▶ [What is required] Give back an exact copy of the lines below, from the first through the line with "rewrite <- (app_nil_r w) in H."; please stop there.

▶ [Records for this task]
__________

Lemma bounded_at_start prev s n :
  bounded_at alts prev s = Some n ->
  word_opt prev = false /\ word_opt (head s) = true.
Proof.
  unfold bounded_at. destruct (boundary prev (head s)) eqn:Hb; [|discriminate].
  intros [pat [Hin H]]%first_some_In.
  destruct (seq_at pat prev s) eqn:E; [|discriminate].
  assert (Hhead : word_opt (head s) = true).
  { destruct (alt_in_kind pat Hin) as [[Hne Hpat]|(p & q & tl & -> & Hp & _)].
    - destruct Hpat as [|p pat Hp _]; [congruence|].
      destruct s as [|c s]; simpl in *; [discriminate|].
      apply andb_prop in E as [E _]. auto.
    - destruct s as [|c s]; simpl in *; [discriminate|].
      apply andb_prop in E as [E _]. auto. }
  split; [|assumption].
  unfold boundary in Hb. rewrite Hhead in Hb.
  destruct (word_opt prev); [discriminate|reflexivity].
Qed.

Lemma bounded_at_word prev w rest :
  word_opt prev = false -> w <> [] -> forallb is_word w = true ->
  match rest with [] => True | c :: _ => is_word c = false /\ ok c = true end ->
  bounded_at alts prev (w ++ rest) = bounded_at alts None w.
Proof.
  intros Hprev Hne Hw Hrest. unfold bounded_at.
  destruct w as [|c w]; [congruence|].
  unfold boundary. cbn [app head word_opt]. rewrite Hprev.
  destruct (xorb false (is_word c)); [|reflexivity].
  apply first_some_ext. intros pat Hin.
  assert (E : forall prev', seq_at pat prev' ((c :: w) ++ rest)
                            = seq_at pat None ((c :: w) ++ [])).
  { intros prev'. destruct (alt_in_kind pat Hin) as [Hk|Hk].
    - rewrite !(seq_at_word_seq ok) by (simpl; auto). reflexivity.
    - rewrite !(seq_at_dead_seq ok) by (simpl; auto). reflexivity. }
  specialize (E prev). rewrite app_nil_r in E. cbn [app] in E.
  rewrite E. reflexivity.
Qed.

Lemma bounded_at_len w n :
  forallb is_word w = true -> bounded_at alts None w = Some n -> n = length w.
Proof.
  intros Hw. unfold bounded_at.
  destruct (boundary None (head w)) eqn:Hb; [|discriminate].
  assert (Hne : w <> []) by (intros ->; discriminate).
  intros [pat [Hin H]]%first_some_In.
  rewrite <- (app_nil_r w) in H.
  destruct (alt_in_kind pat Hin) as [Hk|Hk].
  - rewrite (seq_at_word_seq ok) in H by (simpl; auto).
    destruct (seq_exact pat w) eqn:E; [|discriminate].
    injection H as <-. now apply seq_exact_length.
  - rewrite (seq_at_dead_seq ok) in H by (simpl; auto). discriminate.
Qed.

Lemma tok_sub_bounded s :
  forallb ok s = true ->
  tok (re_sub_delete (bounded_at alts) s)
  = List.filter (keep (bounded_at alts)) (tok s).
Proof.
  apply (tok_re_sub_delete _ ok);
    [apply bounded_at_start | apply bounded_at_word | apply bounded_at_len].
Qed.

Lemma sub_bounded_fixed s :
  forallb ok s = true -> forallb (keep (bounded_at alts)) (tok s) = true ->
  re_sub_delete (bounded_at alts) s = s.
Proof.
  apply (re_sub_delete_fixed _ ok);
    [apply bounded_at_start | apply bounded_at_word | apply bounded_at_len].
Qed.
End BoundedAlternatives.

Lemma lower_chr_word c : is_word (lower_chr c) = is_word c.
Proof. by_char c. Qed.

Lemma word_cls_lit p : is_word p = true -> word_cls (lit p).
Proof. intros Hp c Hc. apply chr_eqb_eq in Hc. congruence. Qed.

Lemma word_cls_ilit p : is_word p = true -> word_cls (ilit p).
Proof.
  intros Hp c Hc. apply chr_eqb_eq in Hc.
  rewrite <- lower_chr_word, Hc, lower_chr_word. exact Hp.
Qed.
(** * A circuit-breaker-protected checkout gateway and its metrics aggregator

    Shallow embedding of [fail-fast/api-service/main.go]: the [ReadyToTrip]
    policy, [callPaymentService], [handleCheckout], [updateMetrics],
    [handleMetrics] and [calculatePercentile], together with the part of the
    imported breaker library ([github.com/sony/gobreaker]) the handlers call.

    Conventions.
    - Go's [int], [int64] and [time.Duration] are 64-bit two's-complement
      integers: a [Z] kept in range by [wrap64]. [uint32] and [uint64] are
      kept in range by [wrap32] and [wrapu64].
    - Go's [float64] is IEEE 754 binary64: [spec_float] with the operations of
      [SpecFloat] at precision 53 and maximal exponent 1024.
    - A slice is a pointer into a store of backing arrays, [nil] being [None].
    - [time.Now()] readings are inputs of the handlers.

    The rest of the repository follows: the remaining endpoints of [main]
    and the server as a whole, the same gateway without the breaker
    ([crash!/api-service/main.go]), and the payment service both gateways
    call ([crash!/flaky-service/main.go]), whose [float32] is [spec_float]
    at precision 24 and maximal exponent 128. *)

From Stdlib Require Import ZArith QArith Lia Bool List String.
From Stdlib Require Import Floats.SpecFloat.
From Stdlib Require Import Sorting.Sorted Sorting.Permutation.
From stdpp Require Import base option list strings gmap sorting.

__________

▶ [Completed exercise]
Lemma bounded_at_start prev s n :
  bounded_at alts prev s = Some n ->
  word_opt prev = false /\ word_opt (head s) = true.
Proof.
  unfold bounded_at. destruct (boundary prev (head s)) eqn:Hb; [|discriminate].
  intros [pat [Hin H]]%first_some_In.
  destruct (seq_at pat prev s) eqn:E; [|discriminate].
  assert (Hhead : word_opt (head s) = true).
  { destruct (alt_in_kind pat Hin) as [[Hne Hpat]|(p & q & tl & -> & Hp & _)].
    - destruct Hpat as [|p pat Hp _]; [congruence|].
      destruct s as [|c s]; simpl in *; [discriminate|].
      apply andb_prop in E as [E _]. auto.
    - destruct s as [|c s]; simpl in *; [discriminate|].
      apply andb_prop in E as [E _]. auto. }
  split; [|assumption].
  unfold boundary in Hb. rewrite Hhead in Hb.
  destruct (word_opt prev); [discriminate|reflexivity].
Qed.

Lemma bounded_at_word prev w rest :
  word_opt prev = false -> w <> [] -> forallb is_word w = true ->
  match rest with [] => True | c :: _ => is_word c = false /\ ok c = true end ->
  bounded_at alts prev (w ++ rest) = bounded_at alts None w.
Proof.
  intros Hprev Hne Hw Hrest. unfold bounded_at.
  destruct w as [|c w]; [congruence|].
  unfold boundary. cbn [app head word_opt]. rewrite Hprev.
  destruct (xorb false (is_word c)); [|reflexivity].
  apply first_some_ext. intros pat Hin.
  assert (E : forall prev', seq_at pat prev' ((c :: w) ++ rest)
                            = seq_at pat None ((c :: w) ++ [])).
  { intros prev'. destruct (alt_in_kind pat Hin) as [Hk|Hk].
    - rewrite !(seq_at_word_seq ok) by (simpl; auto). reflexivity.
    - rewrite !(seq_at_dead_seq ok) by (simpl; auto). reflexivity. }
  specialize (E prev). rewrite app_nil_r in E. cbn [app] in E.
  rewrite E. reflexivity.
Qed.

Lemma bounded_at_len w n :
  forallb is_word w = true -> bounded_at alts None w = Some n -> n = length w.
Proof.
  intros Hw. unfold bounded_at.
  destruct (boundary None (head w)) eqn:Hb; [|discriminate].
  assert (Hne : w <> []) by (intros ->; discriminate).
  intros [pat [Hin H]]%first_some_In.
  rewrite <- (app_nil_r w) in H.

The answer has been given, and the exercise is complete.